(Data under study begins)
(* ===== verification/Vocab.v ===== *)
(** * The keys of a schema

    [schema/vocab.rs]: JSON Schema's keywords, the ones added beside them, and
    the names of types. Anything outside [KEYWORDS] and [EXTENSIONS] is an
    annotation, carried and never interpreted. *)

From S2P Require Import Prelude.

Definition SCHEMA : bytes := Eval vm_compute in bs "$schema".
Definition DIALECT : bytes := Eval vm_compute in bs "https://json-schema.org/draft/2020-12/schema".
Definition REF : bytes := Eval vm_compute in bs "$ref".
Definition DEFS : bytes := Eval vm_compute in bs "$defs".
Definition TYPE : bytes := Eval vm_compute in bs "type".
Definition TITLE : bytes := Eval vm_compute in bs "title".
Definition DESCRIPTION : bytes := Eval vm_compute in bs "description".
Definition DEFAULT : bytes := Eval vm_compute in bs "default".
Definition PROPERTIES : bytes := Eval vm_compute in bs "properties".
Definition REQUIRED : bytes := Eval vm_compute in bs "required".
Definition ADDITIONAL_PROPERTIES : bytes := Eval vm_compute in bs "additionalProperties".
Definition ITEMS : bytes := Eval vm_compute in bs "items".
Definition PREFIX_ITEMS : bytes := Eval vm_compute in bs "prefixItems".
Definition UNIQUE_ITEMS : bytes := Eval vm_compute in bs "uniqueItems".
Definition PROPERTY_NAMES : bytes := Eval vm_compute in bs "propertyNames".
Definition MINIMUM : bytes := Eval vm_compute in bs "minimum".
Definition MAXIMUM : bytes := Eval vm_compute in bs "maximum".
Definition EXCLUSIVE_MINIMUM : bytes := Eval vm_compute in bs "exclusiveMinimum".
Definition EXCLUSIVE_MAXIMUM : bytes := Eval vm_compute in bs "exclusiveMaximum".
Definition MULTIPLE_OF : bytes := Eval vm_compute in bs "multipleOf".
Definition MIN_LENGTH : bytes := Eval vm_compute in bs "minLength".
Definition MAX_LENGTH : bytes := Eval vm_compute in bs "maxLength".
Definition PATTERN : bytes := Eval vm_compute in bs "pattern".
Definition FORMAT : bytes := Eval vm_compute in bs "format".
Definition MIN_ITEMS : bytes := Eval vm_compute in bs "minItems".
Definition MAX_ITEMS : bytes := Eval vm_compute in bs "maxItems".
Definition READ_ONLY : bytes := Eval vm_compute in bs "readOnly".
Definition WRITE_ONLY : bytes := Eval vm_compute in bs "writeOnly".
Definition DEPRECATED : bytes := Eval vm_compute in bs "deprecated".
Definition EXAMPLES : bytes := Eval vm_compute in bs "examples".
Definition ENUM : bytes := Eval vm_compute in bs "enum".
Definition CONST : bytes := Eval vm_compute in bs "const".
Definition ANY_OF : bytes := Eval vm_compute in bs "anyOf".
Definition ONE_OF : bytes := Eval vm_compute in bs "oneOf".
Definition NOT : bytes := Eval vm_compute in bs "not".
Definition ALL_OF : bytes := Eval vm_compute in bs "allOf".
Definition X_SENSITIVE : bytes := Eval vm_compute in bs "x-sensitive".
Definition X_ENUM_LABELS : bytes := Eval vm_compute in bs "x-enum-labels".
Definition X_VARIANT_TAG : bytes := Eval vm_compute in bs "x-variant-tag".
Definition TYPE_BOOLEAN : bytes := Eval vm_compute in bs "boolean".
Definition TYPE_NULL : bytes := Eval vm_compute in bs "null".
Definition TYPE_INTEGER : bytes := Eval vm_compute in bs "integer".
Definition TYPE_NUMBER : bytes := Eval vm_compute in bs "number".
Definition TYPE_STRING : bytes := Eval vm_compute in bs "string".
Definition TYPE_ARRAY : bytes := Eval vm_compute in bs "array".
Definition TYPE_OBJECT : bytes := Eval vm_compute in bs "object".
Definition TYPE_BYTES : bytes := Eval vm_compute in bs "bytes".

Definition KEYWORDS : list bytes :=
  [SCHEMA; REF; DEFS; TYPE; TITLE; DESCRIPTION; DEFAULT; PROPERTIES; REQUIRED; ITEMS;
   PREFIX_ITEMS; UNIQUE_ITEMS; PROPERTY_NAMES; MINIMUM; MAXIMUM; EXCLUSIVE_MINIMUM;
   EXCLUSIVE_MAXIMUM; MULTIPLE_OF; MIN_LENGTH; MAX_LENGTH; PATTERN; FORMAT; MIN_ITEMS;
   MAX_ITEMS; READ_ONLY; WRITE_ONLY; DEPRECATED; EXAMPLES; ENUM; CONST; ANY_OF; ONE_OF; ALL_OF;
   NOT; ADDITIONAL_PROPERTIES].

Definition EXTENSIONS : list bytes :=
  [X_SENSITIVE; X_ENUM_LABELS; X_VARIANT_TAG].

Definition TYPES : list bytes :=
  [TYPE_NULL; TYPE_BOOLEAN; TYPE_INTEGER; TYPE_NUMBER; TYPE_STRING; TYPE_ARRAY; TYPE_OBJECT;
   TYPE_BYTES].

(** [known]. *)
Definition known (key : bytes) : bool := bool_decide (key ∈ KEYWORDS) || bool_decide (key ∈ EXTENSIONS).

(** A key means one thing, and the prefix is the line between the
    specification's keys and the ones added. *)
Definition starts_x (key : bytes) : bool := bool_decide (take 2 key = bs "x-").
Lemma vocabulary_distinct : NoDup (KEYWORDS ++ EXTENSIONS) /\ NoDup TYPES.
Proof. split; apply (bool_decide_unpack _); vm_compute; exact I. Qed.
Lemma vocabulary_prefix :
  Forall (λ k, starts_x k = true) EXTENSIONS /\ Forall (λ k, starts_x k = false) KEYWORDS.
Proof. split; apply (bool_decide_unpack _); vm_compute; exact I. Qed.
(Data under study ends)
(Data under study begins)
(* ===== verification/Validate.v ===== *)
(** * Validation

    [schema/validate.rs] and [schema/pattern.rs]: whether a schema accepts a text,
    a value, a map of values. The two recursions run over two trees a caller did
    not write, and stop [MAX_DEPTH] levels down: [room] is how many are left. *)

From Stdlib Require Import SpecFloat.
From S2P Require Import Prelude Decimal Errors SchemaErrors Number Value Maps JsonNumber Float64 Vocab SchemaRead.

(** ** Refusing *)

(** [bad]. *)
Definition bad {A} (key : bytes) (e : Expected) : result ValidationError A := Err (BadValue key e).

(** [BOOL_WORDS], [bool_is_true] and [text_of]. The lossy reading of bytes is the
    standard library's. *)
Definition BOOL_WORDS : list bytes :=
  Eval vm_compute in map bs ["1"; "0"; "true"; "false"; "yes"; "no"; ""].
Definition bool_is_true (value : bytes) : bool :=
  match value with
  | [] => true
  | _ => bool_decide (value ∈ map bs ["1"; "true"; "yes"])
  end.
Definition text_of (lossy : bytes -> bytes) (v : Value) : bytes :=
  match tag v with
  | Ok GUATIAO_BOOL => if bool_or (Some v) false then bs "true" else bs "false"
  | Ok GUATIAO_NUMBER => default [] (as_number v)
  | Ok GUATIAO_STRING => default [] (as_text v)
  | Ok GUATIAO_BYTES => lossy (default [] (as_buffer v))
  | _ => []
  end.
(Data under study ends)
(Data under study begins)
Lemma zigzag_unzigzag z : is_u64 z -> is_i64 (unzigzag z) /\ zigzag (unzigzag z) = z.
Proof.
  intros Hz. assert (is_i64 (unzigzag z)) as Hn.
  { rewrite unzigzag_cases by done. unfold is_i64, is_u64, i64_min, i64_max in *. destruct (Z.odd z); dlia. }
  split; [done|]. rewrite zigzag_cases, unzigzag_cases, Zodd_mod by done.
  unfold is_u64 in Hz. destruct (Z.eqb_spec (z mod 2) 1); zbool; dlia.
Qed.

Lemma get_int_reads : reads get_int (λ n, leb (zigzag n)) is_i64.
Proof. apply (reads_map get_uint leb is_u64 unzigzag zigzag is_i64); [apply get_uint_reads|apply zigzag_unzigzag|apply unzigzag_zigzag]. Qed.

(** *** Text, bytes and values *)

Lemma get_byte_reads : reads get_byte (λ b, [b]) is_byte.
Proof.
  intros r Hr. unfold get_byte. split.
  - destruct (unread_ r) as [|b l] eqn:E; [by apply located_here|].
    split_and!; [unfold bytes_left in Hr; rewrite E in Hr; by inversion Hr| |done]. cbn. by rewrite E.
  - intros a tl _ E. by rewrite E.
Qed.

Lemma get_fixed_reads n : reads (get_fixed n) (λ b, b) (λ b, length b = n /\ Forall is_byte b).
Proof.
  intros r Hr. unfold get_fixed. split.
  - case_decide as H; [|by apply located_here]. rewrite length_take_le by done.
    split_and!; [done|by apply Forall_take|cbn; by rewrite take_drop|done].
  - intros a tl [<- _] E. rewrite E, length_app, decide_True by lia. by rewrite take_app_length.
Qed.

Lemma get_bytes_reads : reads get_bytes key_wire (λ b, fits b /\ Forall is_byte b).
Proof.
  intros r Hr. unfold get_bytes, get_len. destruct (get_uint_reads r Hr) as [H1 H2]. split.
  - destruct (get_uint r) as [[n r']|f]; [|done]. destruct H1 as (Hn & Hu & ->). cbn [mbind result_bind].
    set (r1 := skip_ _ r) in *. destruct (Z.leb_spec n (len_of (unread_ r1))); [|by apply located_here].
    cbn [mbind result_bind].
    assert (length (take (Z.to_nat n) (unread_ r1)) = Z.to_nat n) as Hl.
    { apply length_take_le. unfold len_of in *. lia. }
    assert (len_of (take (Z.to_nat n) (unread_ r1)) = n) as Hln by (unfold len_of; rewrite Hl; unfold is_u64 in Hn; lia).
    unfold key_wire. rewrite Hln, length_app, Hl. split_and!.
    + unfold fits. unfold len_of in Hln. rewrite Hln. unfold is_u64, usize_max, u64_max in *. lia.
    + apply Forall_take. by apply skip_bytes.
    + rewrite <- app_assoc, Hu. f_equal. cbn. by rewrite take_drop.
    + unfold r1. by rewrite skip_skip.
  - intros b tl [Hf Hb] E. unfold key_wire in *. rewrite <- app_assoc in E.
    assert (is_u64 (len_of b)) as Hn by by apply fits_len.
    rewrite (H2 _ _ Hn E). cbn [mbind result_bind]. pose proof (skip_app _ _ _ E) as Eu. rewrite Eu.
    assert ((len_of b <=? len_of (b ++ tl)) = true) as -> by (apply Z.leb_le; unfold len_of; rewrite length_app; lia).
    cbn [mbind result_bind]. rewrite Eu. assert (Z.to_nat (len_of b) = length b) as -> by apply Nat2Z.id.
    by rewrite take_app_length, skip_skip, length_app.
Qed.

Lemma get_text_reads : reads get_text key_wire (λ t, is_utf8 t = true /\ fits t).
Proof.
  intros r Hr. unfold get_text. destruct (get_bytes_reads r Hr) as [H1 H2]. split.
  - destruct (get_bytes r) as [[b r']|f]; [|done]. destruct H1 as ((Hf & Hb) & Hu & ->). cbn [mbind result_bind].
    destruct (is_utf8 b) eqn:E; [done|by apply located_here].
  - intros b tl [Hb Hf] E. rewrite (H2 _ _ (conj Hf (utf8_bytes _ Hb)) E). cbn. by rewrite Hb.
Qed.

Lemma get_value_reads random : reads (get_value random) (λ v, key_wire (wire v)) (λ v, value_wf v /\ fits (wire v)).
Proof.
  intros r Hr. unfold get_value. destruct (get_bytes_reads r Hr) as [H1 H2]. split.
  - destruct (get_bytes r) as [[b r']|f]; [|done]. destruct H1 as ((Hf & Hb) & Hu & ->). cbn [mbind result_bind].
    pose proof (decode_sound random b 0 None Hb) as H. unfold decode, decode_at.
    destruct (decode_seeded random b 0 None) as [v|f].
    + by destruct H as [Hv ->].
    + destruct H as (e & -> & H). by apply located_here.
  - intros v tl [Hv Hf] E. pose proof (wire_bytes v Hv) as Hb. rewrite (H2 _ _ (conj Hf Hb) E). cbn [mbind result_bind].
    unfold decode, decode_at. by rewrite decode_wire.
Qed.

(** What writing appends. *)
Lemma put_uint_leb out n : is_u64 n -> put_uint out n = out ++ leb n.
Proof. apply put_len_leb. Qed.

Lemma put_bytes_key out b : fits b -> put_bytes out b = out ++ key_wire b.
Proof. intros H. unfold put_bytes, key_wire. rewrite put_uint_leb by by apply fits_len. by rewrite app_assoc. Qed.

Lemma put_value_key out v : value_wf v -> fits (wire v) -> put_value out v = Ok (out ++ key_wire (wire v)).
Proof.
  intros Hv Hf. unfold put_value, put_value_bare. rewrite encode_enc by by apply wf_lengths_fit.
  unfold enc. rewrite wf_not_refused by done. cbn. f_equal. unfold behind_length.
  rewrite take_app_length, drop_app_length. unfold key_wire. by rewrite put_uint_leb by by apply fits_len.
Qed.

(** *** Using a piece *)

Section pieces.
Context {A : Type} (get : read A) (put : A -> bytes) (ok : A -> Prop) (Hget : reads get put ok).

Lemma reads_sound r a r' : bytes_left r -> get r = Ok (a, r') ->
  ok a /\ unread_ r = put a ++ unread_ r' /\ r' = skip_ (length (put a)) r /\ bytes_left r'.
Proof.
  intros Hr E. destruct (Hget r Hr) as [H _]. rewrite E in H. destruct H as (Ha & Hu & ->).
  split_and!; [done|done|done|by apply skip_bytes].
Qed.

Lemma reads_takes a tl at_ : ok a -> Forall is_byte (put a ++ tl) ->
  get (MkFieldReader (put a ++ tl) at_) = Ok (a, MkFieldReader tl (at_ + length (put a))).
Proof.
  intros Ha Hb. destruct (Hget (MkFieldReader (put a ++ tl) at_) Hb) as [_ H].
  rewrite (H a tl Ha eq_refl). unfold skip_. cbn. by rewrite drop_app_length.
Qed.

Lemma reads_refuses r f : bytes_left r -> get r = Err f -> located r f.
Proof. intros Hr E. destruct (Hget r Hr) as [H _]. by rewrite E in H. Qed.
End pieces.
(Data under study ends)
> [Exercise details] As listed above, the lines from the line with "Definition ENUM : bytes" to the line with "[X_SENSITIVE; X_ENUM_LABELS; X_VARIANT_TAG]." are to be echoed exactly, with both ends included and nothing added.

> [Your response]
Definition ENUM : bytes := Eval vm_compute in bs "enum".
Definition CONST : bytes := Eval vm_compute in bs "const".
Definition ANY_OF : bytes := Eval vm_compute in bs "anyOf".
Definition ONE_OF : bytes := Eval vm_compute in bs "oneOf".
Definition NOT : bytes := Eval vm_compute in bs "not".
Definition ALL_OF : bytes := Eval vm_compute in bs "allOf".
Definition X_SENSITIVE : bytes := Eval vm_compute in bs "x-sensitive".
Definition X_ENUM_LABELS : bytes := Eval vm_compute in bs "x-enum-labels".
Definition X_VARIANT_TAG : bytes := Eval vm_compute in bs "x-variant-tag".
Definition TYPE_BOOLEAN : bytes := Eval vm_compute in bs "boolean".
Definition TYPE_NULL : bytes := Eval vm_compute in bs "null".
Definition TYPE_INTEGER : bytes := Eval vm_compute in bs "integer".
Definition TYPE_NUMBER : bytes := Eval vm_compute in bs "number".
Definition TYPE_STRING : bytes := Eval vm_compute in bs "string".
Definition TYPE_ARRAY : bytes := Eval vm_compute in bs "array".
Definition TYPE_OBJECT : bytes := Eval vm_compute in bs "object".
Definition TYPE_BYTES : bytes := Eval vm_compute in bs "bytes".

Definition KEYWORDS : list bytes :=
  [SCHEMA; REF; DEFS; TYPE; TITLE; DESCRIPTION; DEFAULT; PROPERTIES; REQUIRED; ITEMS;
   PREFIX_ITEMS; UNIQUE_ITEMS; PROPERTY_NAMES; MINIMUM; MAXIMUM; EXCLUSIVE_MINIMUM;
   EXCLUSIVE_MAXIMUM; MULTIPLE_OF; MIN_LENGTH; MAX_LENGTH; PATTERN; FORMAT; MIN_ITEMS;
   MAX_ITEMS; READ_ONLY; WRITE_ONLY; DEPRECATED; EXAMPLES; ENUM; CONST; ANY_OF; ONE_OF; ALL_OF;
   NOT; ADDITIONAL_PROPERTIES].

Definition EXTENSIONS : list bytes :=
  [X_SENSITIVE; X_ENUM_LABELS; X_VARIANT_TAG].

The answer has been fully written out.